Some will argue that this is all about personal responsibility and that we should resist the interference of the nanny state, but how can the 705,000 children who live with an alcohol-dependent parent exercise personal responsibility? We have a blind spot when it comes to the destructive effect of alcohol. Yesterday, I spoke to Stephen Otter, the chief constable of Devon and Cornwall police, who told me that the statistics for 2004-05 showed that about a third of violent crime in Devon and Cornwall was related to alcohol. Since then, the statistics have followed a steadily upward path and alcohol is now related to about half of such crime. The trend is increasing, so how do the victims of violent crime feel when we say that we should leave this to the market?
What about taxpayers? The cost of the epidemic is out of control. It is at least £20 billion, but if we look at the finer details of the impact on productivity, we will see that the evidence given to the Health Committee when it looked at this issue showed that the cost could be as high as £55 billion. At a time when the NHS has to make efficiency savings of £20 billion over the next four years, is it right that we are flushing down the drain at least £20 billion a year on alcohol?
The Secretary of State talks frequently about outcomes, so I would like to give some that I think he should look at. Forty per cent. to 70% of all accident and emergency admissions are related to alcohol. The impact on health inequalities is undeniable. The difference between the poorest and the wealthiest neighbourhoods in terms of average life expectancy is about seven years, and early deaths from alcohol-related liver disease are a significant contributor to that. Almost one in four deaths in young people is directly caused by alcohol. That means that every week 12 young people are losing their lives, which is a far higher figure than the number who die as a result of knife crime.
Positive outcomes could be achieved from a reduction in teenage pregnancies, as well as in educational failure and its impact and sexually transmitted diseases. The state has a duty to protect young people and take action. On personal responsibility, harmful drinking does not just affect the individual; it has a knock-on effect on all those around them when they leave a destructive trail in their wake.

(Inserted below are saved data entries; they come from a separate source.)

Lemma removeAttachment_positions_witness :
  let st := holding twoLinks in
  0 <= 0 < Z.of_nat (length (attachments st))
  /\ attachments (exec (removeAttachment 0) st)
     = [linkRecord TWikipedia "https://en.wikipedia.org/wiki/Kea"]
  /\ Z.of_nat (length (attachments st)) <= 2
  /\ exec (removeAttachment 2) st = st
  /\ -5 < 0
  /\ attachments (exec (removeAttachment (-5)) st)
     = [linkRecord TWikipedia "https://en.wikipedia.org/wiki/Kea"].
Proof.
  intros st.
  assert (0 <= 0 < Z.of_nat (length (attachments st))) as Hin
    by (vm_compute; split; [discriminate | reflexivity]).
  assert (Z.of_nat (length (attachments st)) <= 2) as Hout
    by (vm_compute; discriminate).
  assert (-5 < 0) as Hneg by reflexivity.
  destruct (removeAttachment_positions st 0) as (H0 & _ & _).
  destruct (removeAttachment_positions st 2) as (_ & H2 & _).
  destruct (removeAttachment_positions st (-5)) as (_ & _ & H5).
  destruct (H0 Hin) as (Hdel & _). destruct (H5 Hneg) as (Hdel5 & _).
  split; [exact Hin |]. split; [exact Hdel |]. split; [exact Hout |].
  split; [exact (H2 Hout) |]. split; [exact Hneg | exact Hdel5].
Defined.

(** An empty answer to the prompt appends nothing and shows nothing. *)
Lemma empty_url_not_reported :
  showYoutubeModal (Some EmptyString) AttachmentManager = (tt, AttachmentManager, [])
  /\ showWikipediaModal (Some EmptyString) AttachmentManager
     = (tt, AttachmentManager, [])
  /\ ~ (occurs "youtube.com" EmptyString \/ occurs "youtu.be" EmptyString)
  /\ ~ occurs "wikipedia.org" EmptyString.
Proof.
  split; [reflexivity | split; [reflexivity | split]].
  - intros [H|H]; by apply includes_spec in H.
  - intros H. by apply includes_spec in H.
Qed.

Lemma link_modal_validation_witness :
  let url := "https://youtu.be/abc123" in
  (occurs "youtube.com" url \/ occurs "youtu.be" url)
  /\ attachments (exec (showYoutubeModal (Some url)) AttachmentManager)
     = [linkRecord TYoutube url]
  /\ ~ (occurs "youtube.com" "https://vimeo.com/abc123"
        \/ occurs "youtu.be" "https://vimeo.com/abc123")
  /\ trace (showYoutubeModal (Some "https://vimeo.com/abc123")) AttachmentManager
     = [Alert InvalidYoutubeUrl].
Proof.
  intros url.
  assert (occurs "youtube.com" url \/ occurs "youtu.be" url) as H
    by (right; exists "https://", "/abc123"; reflexivity).
  assert (~ (occurs "youtube.com" "https://vimeo.com/abc123"
             \/ occurs "youtu.be" "https://vimeo.com/abc123")) as Hno.
  { intros [Ho|Ho]; apply includes_spec in Ho; discriminate Ho. }
  split; [exact H |].
  destruct (link_modal_validation url AttachmentManager) as (Hyes & _).
  destruct (Hyes H) as (_ & Hatts & _).
  split; [exact Hatts |]. split; [exact Hno |].
  destruct (link_modal_validation "https://vimeo.com/abc123" AttachmentManager)
    as (_ & Hrej & _).
  destruct (Hrej Hno) as (_ & Htrace). exact Htrace.
Defined.

(** The record committed for [notes.txt] has neither [sizeBytes] nor
    [extension]. *)
Lemma committed_record_lacks_fields :
  let file := textFile "notes.txt" 2048 in
  exists a,
    attachments
      (exec (addAttachment signatureSniffer failingCompressor KFile file)
            AttachmentManager) = attachments AttachmentManager ++ [a]
    /\ att_type a = TFile
    /\ sizeBytes a = None
    /\ sizeBytes a <> Some (file_size file)
    /\ extension a = None
    /\ extension a <> Some "txt".
Proof.
  intros file. exists (fileRecord TFile file "notes.txt").
  split; [reflexivity |]. split; [reflexivity |]. split; [reflexivity |].
  split; [discriminate |]. split; [reflexivity | discriminate].
Qed.

Lemma file_record_fields_witness :
  let file := textFile "notes.txt" 2048 in
  let a := fileRecord TFile file "notes.txt" in
  attachments
    (exec (addAttachment signatureSniffer failingCompressor KFile file)
          AttachmentManager) = attachments AttachmentManager ++ [a]
  /\ sizeOrZero a = file_size file
  /\ getFileExtension (file_name file) ∈ SUPPORTED_TEXT_EXTENSIONS.
Proof.
  intros file a.
  assert (attachments
            (exec (addAttachment signatureSniffer failingCompressor KFile file)
                  AttachmentManager) = attachments AttachmentManager ++ [a]) as H
    by reflexivity.
  split; [exact H |].
  destruct (file_record_fields signatureSniffer failingCompressor) as (Hrec & _).
  destruct (Hrec AttachmentManager file a H) as (_ & Hsize & Hext & _).
  split; [exact Hsize | exact Hext].
Defined.

(** Two sample links: a [youtu.be] link goes in through the modal,
    a vimeo link does not, but goes in when handed to [addYoutubeLink]. *)
Example youtube_modal_examples :
  attachments (exec (showYoutubeModal (Some "https://youtu.be/abc123"))
                    AttachmentManager)
  = [linkRecord TYoutube "https://youtu.be/abc123"]
  /\ showYoutubeModal (Some "https://vimeo.com/abc123") AttachmentManager
     = (tt, AttachmentManager, [Alert InvalidYoutubeUrl])
  /\ attachments (exec (addYoutubeLink "https://vimeo.com/abc123") AttachmentManager)
     = [linkRecord TYoutube "https://vimeo.com/abc123"].
Proof. split; [reflexivity | split; reflexivity]. Qed.

(** * Further properties of the manager *)

(** ** File extensions *)

Lemma split_without_separator sep s :
  ~ occurs (String sep EmptyString) s -> JS.split sep s = [s].
Proof.
  induction s as [|c s IH]; intros Hno; simpl; [done |].
  destruct (Ascii.eqb_spec c sep) as [->|Hne].
  - exfalso. apply Hno. by exists EmptyString, s.
  - rewrite IH; [done |]. intros (pre & post & ->).
    apply Hno. by exists (String c pre), post.
Qed.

If it were possible to solve this problem just through education and gentleman’s agreements with the drinks industry and supermarkets, I would say that we should go that way, but that approach has clearly failed. The fact is that when alcohol is too cheap, people die. That was as true in the 18th century with its gin craze as it is today. This, however, is a general debate on what should be in the alcohol strategy, so I do not want to dwell too long on pricing. Suffice to say that without action on pricing, I am afraid that nothing else will be as effective as it could be. Alcohol is no ordinary commodity and we should not treat it just through market forces.